Vampire series stage width = 720 pixels which actually will equal around 680 pixels on a regular monitor.
SF2 series stage width = 690 pixels which actually will equal around 650 pixels on a regular monitor.
Which one focuses on fireball gameplay?
Edit:
1.All stages are the same width in ST. In Vampire only one stage is bigger and that is Fetus of the God
2.A pixel isn’t a square on the CPS2.
-Capcom bringing back classic games and hiring shitty ass artists to do promo artwork. MvC2 and 3sOE had the ugliest shit ever.
-New Capcom fighting games without bengus artwork
Comeback mechanics of any description. They just spoil the game for everyone but the people who don’t care enough about the game to understand why they’re a bad thing.
i agree. i think the ultra system makes it too easy to turn a game completely around. we work hard to take their health down and all we are doing is feeding them an arsenal to nullify all the work we just did. sure there are ways around it, and its definitely not totally killing the game, but i wish they did it differently.
my suggestion would have been to make the ultra meter an extension of the super meter. filled up the same way as the super, but only starts filling after your super is full. if you use an EX move or a cancel that consumes super, then anything built up in the “ultimate” portion of the guage would be consumed instantly, along with whatever value in EX bars as per the move performed. This would make it so you had to work for your supers/ultras, and had to make calculated decisions about how you used your meters.

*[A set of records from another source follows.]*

(** X14. What a discovery result holds. Operating system, services,
    protocols and response time are always unset; the vendor is set only
    from a successful lookup of a non-empty MAC; the open ports are the
    probed common ports that accept a connection, so port 9100 is never
    listed, although it decides the ['printer'] class. For the other
    classes the ports that decided are listed: 22 and 80 for ['server'],
    3389 for ['workstation'], 80 or 443 for ['device'], and none of 80,
    443, 3389 for ['unknown'] (the classification and the port scan probe
    the host one after the other; a port answers both alike). *)
Theorem discovery_result_fields :
  forall (w : world) (device : Device.t),
    exists r,
      _discovery_scan w device = Ok r /\
      operating_system r = None /\ services r = [] /\ protocols r = [] /\
      response_time r = None /\
      open_ports r
      = filter (connects w (Device.ip device) 2) discovery_common_ports /\
      ~ In 9100 (open_ports r) /\
      (manufacturer r <> None ->
       exists mac, Device.mac device = Some mac /\ mac <> "" /\
                   get_manufacturer w mac = Ok (manufacturer r)) /\
      (device_type r = Some "server" ->
       In 22 (open_ports r) /\ In 80 (open_ports r)) /\
      (device_type r = Some "workstation" -> In 3389 (open_ports r)) /\
      (device_type r = Some "device" ->
       In 80 (open_ports r) \/ In 443 (open_ports r)) /\
      (device_type r = Some "unknown" ->
       ~ In 80 (open_ports r) /\ ~ In 443 (open_ports r) /\
       ~ In 3389 (open_ports r)).
Proof.
  intros w device.
  destruct (_discovery_scan_shape w device)
    as (vendor & label & Hrun & Hq & Hvendor).
  eexists. split; [exact Hrun|].
  cbn [operating_system services protocols response_time open_ports
       manufacturer device_type].
  repeat (split; [reflexivity|]).
  split.
  { intros Hin. apply filter_In in Hin. destruct Hin as [Hin _].
    unfold discovery_common_ports in Hin. simpl in Hin.
    intuition discriminate. }
  split; [exact Hvendor|].
  rewrite quick_classify_closed in Hq. apply Ok_inj in Hq.
  assert (Hmem : forall port,
             In port discovery_common_ports ->
             (In port (filter (connects w (Device.ip device) 2)
                              discovery_common_ports)
              <-> connects w (Device.ip device) 2 port = true)).
  { intros port Hp. rewrite filter_In. tauto. }
  assert (H22 := Hmem 22). assert (H80 := Hmem 80).
  assert (H443 := Hmem 443). assert (H3389 := Hmem 3389).
  clear Hmem.
  assert (Hin22 : In 22 discovery_common_ports) by (simpl; tauto).
  assert (Hin80 : In 80 discovery_common_ports) by (simpl; tauto).
  assert (Hin443 : In 443 discovery_common_ports) by (simpl; tauto).
  assert (Hin3389 : In 3389 discovery_common_ports) by (simpl; tauto).
  specialize (H22 Hin22). specialize (H80 Hin80).
  specialize (H443 Hin443). specialize (H3389 Hin3389).
  destruct (connects w (Device.ip device) 2 9100),
           (connects w (Device.ip device) 2 3389),
           (connects w (Device.ip device) 2 22),
           (connects w (Device.ip device) 2 80),
           (connects w (Device.ip device) 2 443);
    cbn [andb orb] in Hq; subst label;
    (split; [|split; [|split]]); intros Hd; try discriminate Hd;
    repeat match goal with
           | H : _ <-> true = true |- _ =>
               apply proj2 in H; specialize (H eq_refl)
           | H : _ <-> false = true |- _ => apply proj1 in H
           end;
    intuition discriminate.
Qed.

(** X13. What a completed detailed result holds: the open ports are the
    keys of the service table, without duplicates; the table, the
    operating system and the protocols are what the three analyses
    returned; a response time is present exactly when port 80 accepts a
    connection within the configured timeout; and the candidate had a
    host name or no ['hostname'] key, never the name [None]. *)
Theorem detailed_result_consistency :
  forall (w : world) (cfg : Config.t) (device : Device.t) (r : ScanResult),
    _detailed_local_scan w cfg device = Ok r ->
    open_ports r = keys (services r) /\
    NoDup (open_ports r) /\
    NetworkScanner.scan_services w cfg (Device.ip device) = Ok (services r) /\
    detect_os w device = Ok (operating_system r) /\
    ProtocolAnalyzer.analyze_device w (Device.ip device)
    = Ok (protocols r) /\
    (response_time r <> None <->
     open_connection w (Device.ip device) 80 (Config.async_timeout cfg)
     = Ok tt) /\
    Device.hostname device <> PyNone.
Proof.
  intros w cfg device r H.
  assert (Hname : Device.hostname device <> PyNone).
  { intros Hn.
    destruct (_detailed_local_scan_unset_hostname w cfg device Hn) as [e He].
    rewrite He in H. discriminate H. }
  unfold _detailed_local_scan in H.
  bind_ok H. apply lookup_manufacturer_fields in Hstep.
  bind_ok H. bind_ok H. bind_ok H. bind_ok H. bind_ok H.
  apply Ok_inj in H. subst r.
  cbn [open_ports services operating_system protocols response_time
       set_response_time set_open_ports set_services set_protocols
       set_operating_system set_device_type].
  destruct (scan_services_keys w cfg (Device.ip device) _ Hstep3) as [Hnd _].
  repeat (split; [first [reflexivity|assumption]|]).
  split; [|exact Hname].
  unfold NetworkScanner.analyze_connections in Hstep4.
  destruct (open_connection w (Device.ip device) 80 (Config.async_timeout cfg))
    as [[]|e]; cbn [bind try_except] in Hstep4;
    apply Ok_inj in Hstep4; subst; split; intros; congruence.
Qed.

As it sits, taking Akuma for example, he can charge up 2 separate attacks easily in one match, and execute them both on an opponent making them devastating moves. ive done this plenty of times and boy the hate mail i get is just phenomenal lol chars become uber super powerful toward the end of the round and it almost always leaves every match ending in some sort of meter move. its the “go-to” instead of the option. would have been nice to have had a bit more strategy involved when contemplating whether or not you want to pop out an EX move or drain all your saved work into one potentially whiffable attack. the ultra system was designed for noobs IMO, and pros now use it as a standard in the game. im sure someone around here has ran into a few opponents who actually sat there just letting themselves get rocked so they could build meter and end the match in 1 short combo ending in an ultra…
This isn’t a feature but the removal of tiers. No character better than the other, It should just come down to play style for character selection and love for their design.
No. “Comeback mechanic” doesn’t have to mean stuff like “Ultra/X-Facter”. Comeback mechanic can just mean having a super meter system like MvC2 or GG where after a long combo, the person who’s been comboed gets a bit more meter from the combo than the person who’s doing the comboing. Just because recent CAPCOM games have gone overboard with the concept, doesn’t mean it shouldn’t be in fighting games.